To think of it! In yon far day the world was all at peace. And now that great America, that gave so little thought to armies and to cannon, is fighting with my ain British against the Hun!
It was in March of 1914 that we sailed from San Francisco, on the tenth of the month. It was a glorious day as we stood on the deck of the old Pacific liner Sonoma. I was eager and glad to be off. To be sure, America had been kinder to me than ever, and I was loath, in a way, to be leaving her and all the friends of mine she held—old friends of years, and new ones made on that trip. But I was coming back. And then there was one great reason for my eagerness that few folk knew—that my son John was coming to meet me in Australia. I was missing him sore already.
They came aboard the old tubby liner to see us off, friends by the score. They kept me busy shaking hands.
“Good-by, Harry,” they said. And “Good luck, Harry,” they cried.

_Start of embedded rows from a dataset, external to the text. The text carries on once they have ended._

(* ===== verification/UpstreamProps.v ===== *)
(** The properties of the upstream coverage ([upstream_catalog.rs]): what
    hydration adds, and exactly when the hydrated registry is still accepted
    by the price table the service starts with. *)

From Stdlib Require Import QArith ZArith Lqa.
From S2P Require Import Prelude RustDecimal RoutingProfile Registry Pricing UpstreamCatalog Fixtures.

#[local] Open Scope Z_scope.

(** Documented signs of decimals: a value whose sign is not negative is not
    below zero, and a product of such values is not either. *)
Class DecimalSigns {D : RustDecimal} (val : decimal -> Q) : Prop := {
  law_sign a : dec_is_sign_negative a = false -> (0 <= val a)%Q;
  law_mul_nonneg a b c : (0 <= val a)%Q -> (0 <= val b)%Q -> dec_checked_mul a b = Some c -> (0 <= val c)%Q
}.

Lemma fit_nonneg m s c : 0 <= m -> RefDecimal.fit m s = Some c -> 0 <= RefDecimal.mant c.
Proof.
  revert m. induction s as [|s IH]; intros m Hm; cbn [RefDecimal.fit].
  - destruct (_ && _); [by intros [= <-]|done].
  - destruct (_ && _); [by intros [= <-]|]. apply IH.
    unfold div_away. apply Z.mul_nonneg_nonneg; [by apply Z.sgn_nonneg|].
    apply Z.div_pos; lia.
Qed.

Lemma val_nonneg a : (0 <= RefDecimal.val a)%Q <-> 0 <= RefDecimal.mant a.
Proof. unfold RefDecimal.val, Qle. cbn. lia. Qed.

#[global] Instance ref_signs : DecimalSigns (D := RefDecimal.decimal) RefDecimal.val.
Proof.
  split.
  - intros a H%Z.ltb_ge. by apply val_nonneg.
  - intros a b c Ha%val_nonneg Hb%val_nonneg H. apply val_nonneg.
    eapply fit_nonneg; [|exact H]. by apply Z.mul_nonneg_nonneg.
Qed.

Section Props.
Context {D : RustDecimal} (val : decimal -> Q) {L : DecimalLaws val} {N : DecimalSigns val}.

Lemma price_per_mtok_nonneg text c : price_per_mtok text = Some c -> dec_lt c dec_zero = false.
Proof.
  unfold price_per_mtok. destruct text as [text|]; cbn; [|done].
  destruct (dec_from_str (trim text)) as [d|]; cbn; [|done].
  destruct (dec_is_sign_negative d) eqn:E; [done|]. intros H.
  apply (dec_negative_false val). eapply law_mul_nonneg; [by apply law_sign| |exact H].
  rewrite law_of_Z by (unfold TOKENS_PER_MILLION, u64_max; lia). discriminate.
Qed.

(** A mapping made from an upstream model. *)
Lemma mapping_from_model_spec model m :
  mapping_from_model model = Some m ->
  slug m = um_id model /\ (mapping_ok m <-> blank (model_name m) = false) /\
  (forall s, s ∈ price_sides m -> dec_lt s.2 dec_zero = false).
Proof.
  unfold mapping_from_model. destruct (um_pricing model) as [pr|]; cbn; [|done].
  destruct (price_per_mtok (up_prompt pr)) as [i|] eqn:Ei; cbn; [|done].
  destruct (price_per_mtok (up_completion pr)) as [o|] eqn:Eo; cbn; [|done].
  unfold option_filter at 1. destruct (um_context_length model) as [n|]; cbn; [|done].
  destruct (Z.ltb_spec 0 n); cbn; [|done]. intros [= <-]. split; [done|]. split.
  - unfold mapping_ok. cbn. split; [by intros [? _]|]. intros Hb. split_and!; [done|lia| |done].
    unfold default_completion_endpoints. set_solver.
  - unfold price_sides. cbn. intros s [->|Hs]%elem_of_cons; [by eapply price_per_mtok_nonneg|].
    destruct (price_per_mtok (up_input_cache_read pr)) as [c|] eqn:Ec; cbn in Hs.
    + apply elem_of_cons in Hs as [->|Hs]; [|apply list_elem_of_singleton in Hs as ->]; by eapply price_per_mtok_nonneg.
    + apply list_elem_of_singleton in Hs as ->. by eapply price_per_mtok_nonneg.
Qed.

(** Every mapping of the list was made from an upstream model. *)
Definition from_upstream (upstream : list ModelMapping) : Prop :=
  forall m, m ∈ upstream -> exists model, mapping_from_model model = Some m.

Lemma catalog_from_upstream models : from_upstream (mappings (mappings_from_catalog models)).
Proof. intros m (model & _ & H)%list_elem_of_omap. by exists model. Qed.

(** The names of the taken mappings that would fail validation. *)
Definition names_ok (ms : list ModelMapping) : Prop := Forall (fun m => blank (model_name m) = false) ms.

Lemma hydrated_provider_ok p upstream :
  from_upstream upstream ->
  provider_ok (hydrated p upstream) <-> provider_ok p /\ names_ok (taken p upstream).
Proof.
  intros Hu. unfold provider_ok, names_ok. cbn. rewrite Forall_app.
  assert (Forall mapping_ok (taken p upstream) <->
          Forall (fun m => blank (model_name m) = false) (taken p upstream)) as ->; [|tauto].
  rewrite !Forall_forall. split; intros H m Hm; specialize (H m Hm);
    apply taken_spec in Hm as [Hm _]; destruct (Hu m Hm) as [model Hmod];
    apply mapping_from_model_spec in Hmod as (_ & Hiff & _); tauto.
Qed.

Lemma hydrated_priceable p upstream :
  from_upstream upstream -> priceable p ->
  priceable (hydrated p upstream) <-> NoDup (slug <$> taken p upstream).
Proof.
  intros Hu [Hnd Hneg]. unfold priceable. cbn. rewrite fmap_app, NoDup_app. split; [tauto|].
  intros Ht. split.
  - split_and!; [done| |done]. intros s Hs (m & -> & Hm)%list_elem_of_fmap.
    by apply taken_spec in Hm as [_ Hm].
  - intros m s [Hm|Hm]%elem_of_app; [by apply Hneg|].
    apply taken_spec in Hm as [Hm _]. destruct (Hu m Hm) as [model Hmod].
    by apply mapping_from_model_spec in Hmod as (_ & _ & H); apply H.
Qed.

Definition hydrate_one (pid : string) (upstream : list ModelMapping) (p : Provider) : Provider :=
  if String.eqb (id p) pid then hydrated p upstream else p.

Lemma hydrate_providers r pid upstream :
  NoDup (id <$> providers r) ->
  providers (hydrate_provider r pid upstream).1 = hydrate_one pid upstream <$> providers r.
Proof.
  intros Hnd. unfold hydrate_provider. pose proof (hydrate_first_spec pid upstream _ Hnd) as H.
  by destruct (hydrate_first pid upstream (providers r)).
Qed.

Lemma hydrate_one_id pid upstream p : id (hydrate_one pid upstream p) = id p.
Proof. unfold hydrate_one. by destruct (String.eqb (id p) pid). Qed.

Lemma hydrate_one_enabled pid upstream p : enabled (hydrate_one pid upstream p) = enabled p.
Proof. unfold hydrate_one. by destruct (String.eqb (id p) pid). Qed.

Lemma hydrate_ids pid upstream (ps : list Provider) : id <$> (hydrate_one pid upstream <$> ps) = id <$> ps.
Proof. rewrite <- list_fmap_compose. apply list_fmap_ext. intros i p _. apply hydrate_one_id. Qed.

Lemma hydrate_enabled pid upstream (ps : list Provider) :
  filter_b enabled (hydrate_one pid upstream <$> ps) = hydrate_one pid upstream <$> filter_b enabled ps.
Proof.
  induction ps as [|p ps IH]; [done|]. cbn. rewrite hydrate_one_enabled.
  destruct (enabled p); cbn; by rewrite IH.
Qed.

(** Hydrating an enabled provider changes what acceptance demands only for it. *)
Lemma Forall_hydrate_one (P : Provider -> Prop) (Q : Prop) pid upstream ps p :
  NoDup (id <$> ps) -> p ∈ ps -> id p = pid -> Forall P ps ->
  (P (hydrated p upstream) <-> Q) -> Forall P (hydrate_one pid upstream <$> ps) <-> Q.
Proof.
  intros Hnd Hp Hid HP Hh. rewrite Forall_fmap, <- Hh, !Forall_forall. split.
  - intros H. specialize (H p Hp). unfold hydrate_one in H. cbn in H.
    by rewrite Hid, String.eqb_refl in H.
  - intros H q Hq. cbn. unfold hydrate_one. destruct (String.eqb_spec (id q) pid) as [E|].
    + assert (q = p) as -> by (eapply NoDup_fmap_inj_in; [exact Hnd|done..|congruence]). done.
    + rewrite Forall_forall in HP. by apply HP.
Qed.

(** An upstream model that becomes a mapping: it has prices that parse, are not
    negative and fit per million tokens, and a positive context length. *)
Definition usable (model : UpstreamModel) : bool :=
  is_some_and (fun pr => is_some (price_per_mtok (up_prompt pr)) && is_some (price_per_mtok (up_completion pr)))
    (um_pricing model) &&
  is_some_and (fun n => 0 <? n) (um_context_length model).

(** It has an id or a name that is not blank. *)
Definition named (model : UpstreamModel) : Prop :=
  blank (um_id model) = false \/ exists n, um_name model = Some n /\ blank n = false.

(** The upstream models a provider takes over: the usable ones it does not list. *)
Definition taken_models (p : Provider) (upstream_models : list UpstreamModel) : list UpstreamModel :=
  filter_b (fun model => usable model && negb (bool_decide (um_id model ∈ slug <$> models p))) upstream_models.

Lemma mapping_from_model_usable model :
  if usable model then exists m, mapping_from_model model = Some m /\ slug m = um_id model /\
                                 (blank (model_name m) = false <-> named model)
  else mapping_from_model model = None.
Proof.
  unfold usable, mapping_from_model, option_filter at 1.
  destruct (um_pricing model) as [pr|]; cbn; [|done].
  destruct (price_per_mtok (up_prompt pr)); cbn; [|done].
  destruct (price_per_mtok (up_completion pr)); cbn; [|done].
  destruct (um_context_length model) as [n|]; cbn; [|done]. destruct (0 <? n); cbn; [|done].
  eexists. split_and!; [done..|]. cbn. unfold named, option_filter.
  destruct (um_name model) as [name|]; cbn; [|split; [by left|by intros [?|(? & ? & _)]]].
  unfold blank. destruct (str_is_empty (trim name)) eqn:E; cbn.
  - split; [by left|]. intros [?|(x & [= <-] & Hx)]; [done|congruence].
  - split; [|done]. intros _. right. by exists name.
Qed.

Lemma taken_models_spec p upstream_models :
  let upstream := mappings (mappings_from_catalog upstream_models) in
  slug <$> taken p upstream = um_id <$> taken_models p upstream_models /\
  (names_ok (taken p upstream) <-> Forall named (taken_models p upstream_models)).
Proof.
  cbn. unfold taken, taken_models, names_ok. induction upstream_models as [|model ms [IH1 IH2]]; [done|].
  cbn [omap list_omap filter_b]. pose proof (mapping_from_model_usable model) as Hu.
  destruct (usable model); [|by rewrite Hu]. destruct Hu as (m & -> & Hslug & Hname). cbn [filter_b andb].
  assert (bool_decide (slug m ∈ explicit_slugs p) = bool_decide (um_id model ∈ slug <$> models p)) as ->.
  { apply bool_decide_ext. unfold explicit_slugs. by rewrite elem_of_list_to_set, Hslug. }
  destruct (bool_decide _); cbn; [done|]. rewrite Hslug, !Forall_cons, IH1, Hname, IH2. done.
Qed.

(** C34: Hydrating an enabled provider of a registry that the price table accepts
    leaves one that it accepts exactly when the upstream models the provider
    takes over (those whose prices parse, are not negative and fit a decimal per
    million tokens, whose context length is positive, and whose id the provider
    does not list) have distinct ids and each an id or a name that is not
    blank.  So a repeated id makes the table refuse the registry and stops the
    start, as does a model with neither; the table does not bound the prices,
    whose sums can still overflow where the catalog and the routes are built. *)
Theorem hydration_accepted r p pid upstream_models :
  is_ok (PriceTable_from_registry r) = true -> p ∈ enabled_providers r -> id p = pid ->
  is_ok (PriceTable_from_registry
           (hydrate_provider r pid (mappings (mappings_from_catalog upstream_models))).1) = true <->
  NoDup (um_id <$> taken_models p upstream_models) /\ Forall named (taken_models p upstream_models).
Proof.
  intros [[Hnd Hok] Hpr]%from_registry_Ok Hp Hid.
  destruct (taken_models_spec p upstream_models) as [<- <-].
  set (upstream := mappings (mappings_from_catalog upstream_models)).
  pose proof (catalog_from_upstream upstream_models) as Hu. fold upstream in Hu.
  rewrite from_registry_Ok. unfold registry_ok, enabled_providers.
  rewrite hydrate_providers, hydrate_enabled, hydrate_ids by done.
  assert (provider_ok p /\ priceable p) as [Hpo Hpp].
  { rewrite Forall_forall in Hok, Hpr. split; [apply Hok; by apply elem_of_enabled in Hp as [_ ?]|by apply Hpr]. }
  rewrite (Forall_hydrate_one provider_ok (names_ok (taken p upstream)) pid upstream _ p);
    [|done|by apply elem_of_enabled in Hp as [_ ?]|done|done|rewrite hydrated_provider_ok by done; tauto].
  rewrite (Forall_hydrate_one priceable (NoDup (slug <$> taken p upstream)) pid upstream _ p);
    [|by apply enabled_NoDup|done|done|done|by rewrite hydrated_priceable].
  tauto.
Qed.

(** Explicit mappings stay authoritative and other providers stay as they
    are: every price the reviewed registry answers, the hydrated registry
    answers the same; and what it answers beyond that is an upstream mapping
    of the hydrated provider. *)
Lemma hydration_keeps_reviewed r pid upstream provider_id s :
  NoDup (id <$> providers r) ->
  let r' := (hydrate_provider r pid upstream).1 in
  (forall x, registry_price r provider_id s = Some x -> registry_price r' provider_id s = Some x) /\
  (forall x, registry_price r provider_id s = None -> registry_price r' provider_id s = Some x ->
     provider_id = pid /\ exists m, m ∈ upstream /\ slug m = s /\ x = model_prices m).
Proof.
  intros Hnd r'. unfold registry_price, enabled_providers, r'.
  rewrite hydrate_providers, hydrate_enabled by done.
  induction (filter_b enabled (providers r)) as [|q ps IH]; [done|]. cbn.
  rewrite hydrate_one_id. destruct (String.eqb_spec (id q) provider_id) as [<-|Hne]; [|done]. cbn.
  unfold hydrate_one. destruct (String.eqb_spec (id q) pid) as [E|]; [|by split; intros x ?; try congruence].
  cbn. clear IH. rewrite find_b_app.
  destruct (find_b (fun m => String.eqb (slug m) s) (models q)) as [m|] eqn:Em; cbn; [by split; intros x|].
  split; [done|]. intros x _ Hx.
  destruct (find_b _ (taken q upstream)) as [m|] eqn:Ef; cbn in Hx; [|done]. injection Hx as <-.
  split; [done|]. apply find_b_Some in Ef as [Hs Hin]. apply taken_spec in Hin as [Hin _].
  apply String.eqb_eq in Hs. eauto.
Qed.
End Props.

(** ** Witnesses *)

Definition upstream_model (name : string) (price : string) : UpstreamModel :=
  {| um_id := name; um_name := None; um_context_length := Some 4096;
     um_pricing := Some {| up_prompt := Some price; up_completion := Some "0.000002";
                           up_input_cache_read := None |} |}.

(** Two offers, one negative price, and one already reviewed. *)
Definition upstream_models : list UpstreamModel :=
  [upstream_model "acme/new" "0.000001"; upstream_model "acme/auto" "-1"; upstream_model "acme/chat" "0.1"].

Example hydrates_one :
  slug <$> taken alpha (mappings (mappings_from_catalog upstream_models)) = ["acme/new"].
Proof. vm_reflexivity. Qed.

Example repeated_offer_refused :
  is_ok (PriceTable_from_registry
    (hydrate_provider one_provider "alpha"
      (mappings (mappings_from_catalog [upstream_model "acme/new" "0.1"; upstream_model "acme/new" "0.2"]))).1)
  = false.
Proof. vm_reflexivity. Qed.

Lemma hydration_accepted_witness :
  is_ok (PriceTable_from_registry
    (hydrate_provider one_provider "alpha" (mappings (mappings_from_catalog upstream_models))).1) = true
  <-> NoDup (um_id <$> taken_models alpha upstream_models) /\ Forall named (taken_models alpha upstream_models).
Proof.
  apply (hydration_accepted (D := RefDecimal.decimal) RefDecimal.val one_provider alpha "alpha" upstream_models);
    [vm_compute; reflexivity|left|reflexivity].
Defined.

And just before the bugles sounded all ashore I heard a few of them crooning an old Scots song:
“Will ye no come back again?”
“Aye, I’ll come back again!” I told them when I heard them.
“Good, Harry, good!” they cried back to me. “It’s a promise! We’ll be waiting for you—waiting to welcome you!”
And so we sailed from San Francisco and from America, out through the Golden Gate, toward the sunset. Here was beauty for me, who loved it new beauty, such as I had not seen before. They were quiet days, happy days, peaceful days. I was tired after my long tour, and the days at sea rested me, with good talk when I craved it, and time to sleep, and no need to give thought to trains, or to think, when I went to bed, that in the night they’d rouse me from my sleep by switching my car and giving me a bump.
We came first to Hawaii, and I fell in love with the harbor of Honolulu as we sailed in. Here, at last, I began to see the strange sights and hear the strange sounds I had been looking forward to ever since I left my wee hoose at Dunoon. Here was something that was different from anything that I had ever seen before.